[Collected data]

BEGIN

(* examples/traffic/traffic.go:301-319 lightSystem.Run *)
Definition lightSystem__Run (m : Traffic) (shard : list EntityID) : outcome Traffic :=
  ofold decide_light m shard.

(* examples/traffic/traffic.go:423-430 Traffic.lightGreen *)
Definition lightGreen (m : Traffic) (node : string) : outcome bool :=
  match t_nodeLight m !! node with
  | None => Done true
  | Some id =>
      let! lt := Column__Get (t_lightCol m) id in
      Done (match lt with None => true | Some lt => lt_Green lt end)
  end.

(* examples/traffic/traffic.go:432-439 Traffic.bumpQueue *)
Definition bumpQueue (m : Traffic) (rev : Z) (node : string) : outcome (Traffic * Z) :=
  match t_nodeLight m !! node with
  | None => Done (m, rev)
  | Some id =>
      let! lt := Column__Get (t_lightCol m) id in
      match lt with
      | None => Done (m, rev)
      | Some lt =>
          let lt := mkLight (lt_Green lt) (lt_Phase lt) (i64 (lt_Queue lt + 1)) in
          let! (col, rev) := Column__Set (t_lightCol m) rev id lt in
          Done (set_lightCol m col, rev)
      end
  end.

(** The occupancy maps: [occ[e][p]]. A missing inner map reads as empty and panics on a write. *)
Abbreviation occupancy := (gmap Z (gset Z)).

Definition occupied (occ : occupancy) (e p : Z) : bool :=
  match occ !! e with Some s => bool_decide (p ∈ s) | None => false end.

Definition occupy (occ : occupancy) (e p : Z) : outcome occupancy :=
  match occ !! e with
  | Some s => Done (<[e := {[p]} ∪ s]> occ)
  | None => Panic "assignment to entry in nil map"
  end.

Definition vacate (occ : occupancy) (e p : Z) : occupancy := alter (λ s, s ∖ {[p]}) e occ.

Definition moved (v : Vehicle) (e p : Z) : Vehicle := mkVehicle e p (vh_Wait v) (vh_Speed v).
(* ===== verification/Queueing.v ===== *)
(** * The queueing model: [examples/queue/queueing.go]

    Customers arrive, wait in line and are served by a pool of servers; arrivals and service
    completions are events.  The typed column of the servers is a field of the model; the rest of
    the world (entities, tags, events, clock) is threaded through. *)

From S2P Require Import Prelude Float64 FloatRound Rng SparseSet Entity GoValues Interning Component Tags Heap Events World.
From S2P Require Import Snapshot Scheduler Runtime Population ModelRuns.
Local Open Scope Z_scope.

(* examples/queue/queueing.go:15-16 Busy *)
Record Busy := mkBusy { B : bool }.

(* examples/queue/queueing.go:18-24 Config *)
Record Config := mkConfig {
  qc_Servers : Z;
  qc_Interarrival : float64;
  qc_ServiceTime : float64;
  qc_MaxTime : float64;
}.

(* examples/queue/queueing.go:26-40 Config.withDefaults *)
Definition withDefaults (c : Config) : Config :=
  mkConfig (if qc_Servers c <=? 0 then 3 else qc_Servers c)
    (if fle (qc_Interarrival c) fzero then fone else qc_Interarrival c)
    (if fle (qc_ServiceTime c) fzero then f64_of_Z 2 else qc_ServiceTime c)
    (if fle (qc_MaxTime c) fzero then f64_of_Z 100 else qc_MaxTime c).

Section queueing.
Context `{R : GoRuntime}.

(* examples/queue/queueing.go:42-55 Queueing *)
Record Queueing := mkQueueing {
  qg_cfg : Config;
  qg_busyID : Z;
  qg_busyCol : Column Busy;
  qg_customerTag : Z;
  qg_rng : RNG;
  qg_queue : list EntityID;
  qg_arrived : Z;
  qg_served : Z;
  qg_peak : Z;
}.

(* examples/queue/queueing.go:57-66 Queueing.Metadata *)
Definition Queueing__Metadata : ModelMetadata :=
  mkModelMeta "queueing" "Queueing" "1.0.0" "Customers arrive, queue, and are served by servers." ModeEvent.

(** The JSON decoding of the configuration is an argument. *)
(* examples/queue/queueing.go:68-78 Queueing.Configure *)
Definition Configure (parse : string → result Config) (m : Queueing) (raw : string) : Queueing * option error :=
  let c := if decide (raw = ""%string) then Ok (mkConfig 0 fzero fzero fzero) else parse raw in
  match c with
  | Err e => (m, Some e)
  | Ok c => (mkQueueing (withDefaults c) (qg_busyID m) (qg_busyCol m) (qg_customerTag m) (qg_rng m) (qg_queue m)
               (qg_arrived m) (qg_served m) (qg_peak m), None)
  end.

(* examples/queue/queueing.go:80-94 Queueing.Initialize *)
Definition Initialize (m : Queueing) (w : World) : outcome (Queueing * World * option error) :=
  let cfg := if qc_Servers (qg_cfg m) =? 0 then withDefaults (qg_cfg m) else qg_cfg m in
  let '(cs, busyID) := ComponentStore__Register (w_Components w) "q.busy" in
  let w := set_Components w cs (w_revision w) in
  let '(tags, customerTag) := TagRegistry__Register (w_Tags w) "customer" in
  let w := set_Tags w tags in
  let rng := RandomStreams__StreamU64 (w_Random w) 1 in
  let! (busyCol, w, rng) :=
    spawn (λ r, Done (mkBusy false, r)) (Z.to_nat (qc_Servers cfg)) (newColumn, w, rng) in
  let! (w, _) := ScheduleNow w "arrival" None in
  Done (mkQueueing cfg busyID busyCol customerTag rng (qg_queue m) (qg_arrived m) (qg_served m) (qg_peak m), w, None).

(** The first server of the column that is not busy. *)
Definition find_free (c : Column Busy) : option EntityID :=
  Column__Each c (λ found id b, match found with Some _ => found | None => if B b then None else Some id end) None.

(** A pass of the loop of [dispatch]: the customer at the head of the line goes to [free]. *)
Definition dispatch_one (m : Queueing) (w : World) (c : EntityID) (rest : list EntityID) (free : EntityID)
  : outcome (Queueing * World) :=
  let! (busyCol, w) := set_in (qg_busyCol m) w free (mkBusy true) in
  let! (w, _) := World__Destroy w c in
  let w := set_TagStore w (TagStore__RemoveEntity (w_TagStore w) c) in
  let '(delay, rng) := random_delay (qc_ServiceTime (qg_cfg m)) (qg_rng m) in
  let! (w, _) := push_event w (mkEvent 0 "done" (fadd (Clock__Time (w_Clock w)) delay) 0 0 free 0 None) in
  Done (mkQueueing (qg_cfg m) (qg_busyID m) busyCol (qg_customerTag m) rng rest
          (qg_arrived m) (qg_served m) (qg_peak m), w).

END

• ASSIGNMENT: From the entries above, return exactly the line containing "qg_busyID : Z;", the line containing "Definition find_free (c", and all lines between, and nothing else.

• FINISHED EXERCISE:
  qg_busyID : Z;
  qg_busyCol : Column Busy;
  qg_customerTag : Z;
  qg_rng : RNG;
  qg_queue : list EntityID;
  qg_arrived : Z;
  qg_served : Z;
  qg_peak : Z;
}.

(* examples/queue/queueing.go:57-66 Queueing.Metadata *)
Definition Queueing__Metadata : ModelMetadata :=
  mkModelMeta "queueing" "Queueing" "1.0.0" "Customers arrive, queue, and are served by servers." ModeEvent.

(** The JSON decoding of the configuration is an argument. *)
(* examples/queue/queueing.go:68-78 Queueing.Configure *)
Definition Configure (parse : string → result Config) (m : Queueing) (raw : string) : Queueing * option error :=
  let c := if decide (raw = ""%string) then Ok (mkConfig 0 fzero fzero fzero) else parse raw in
  match c with
  | Err e => (m, Some e)
  | Ok c => (mkQueueing (withDefaults c) (qg_busyID m) (qg_busyCol m) (qg_customerTag m) (qg_rng m) (qg_queue m)
               (qg_arrived m) (qg_served m) (qg_peak m), None)
  end.

(* examples/queue/queueing.go:80-94 Queueing.Initialize *)
Definition Initialize (m : Queueing) (w : World) : outcome (Queueing * World * option error) :=
  let cfg := if qc_Servers (qg_cfg m) =? 0 then withDefaults (qg_cfg m) else qg_cfg m in
  let '(cs, busyID) := ComponentStore__Register (w_Components w) "q.busy" in
  let w := set_Components w cs (w_revision w) in
  let '(tags, customerTag) := TagRegistry__Register (w_Tags w) "customer" in
  let w := set_Tags w tags in
  let rng := RandomStreams__StreamU64 (w_Random w) 1 in
  let! (busyCol, w, rng) :=
    spawn (λ r, Done (mkBusy false, r)) (Z.to_nat (qc_Servers cfg)) (newColumn, w, rng) in
  let! (w, _) := ScheduleNow w "arrival" None in
  Done (mkQueueing cfg busyID busyCol customerTag rng (qg_queue m) (qg_arrived m) (qg_served m) (qg_peak m), w, None).

(** The first server of the column that is not busy. *)
Definition find_free (c : Column Busy) : option EntityID :=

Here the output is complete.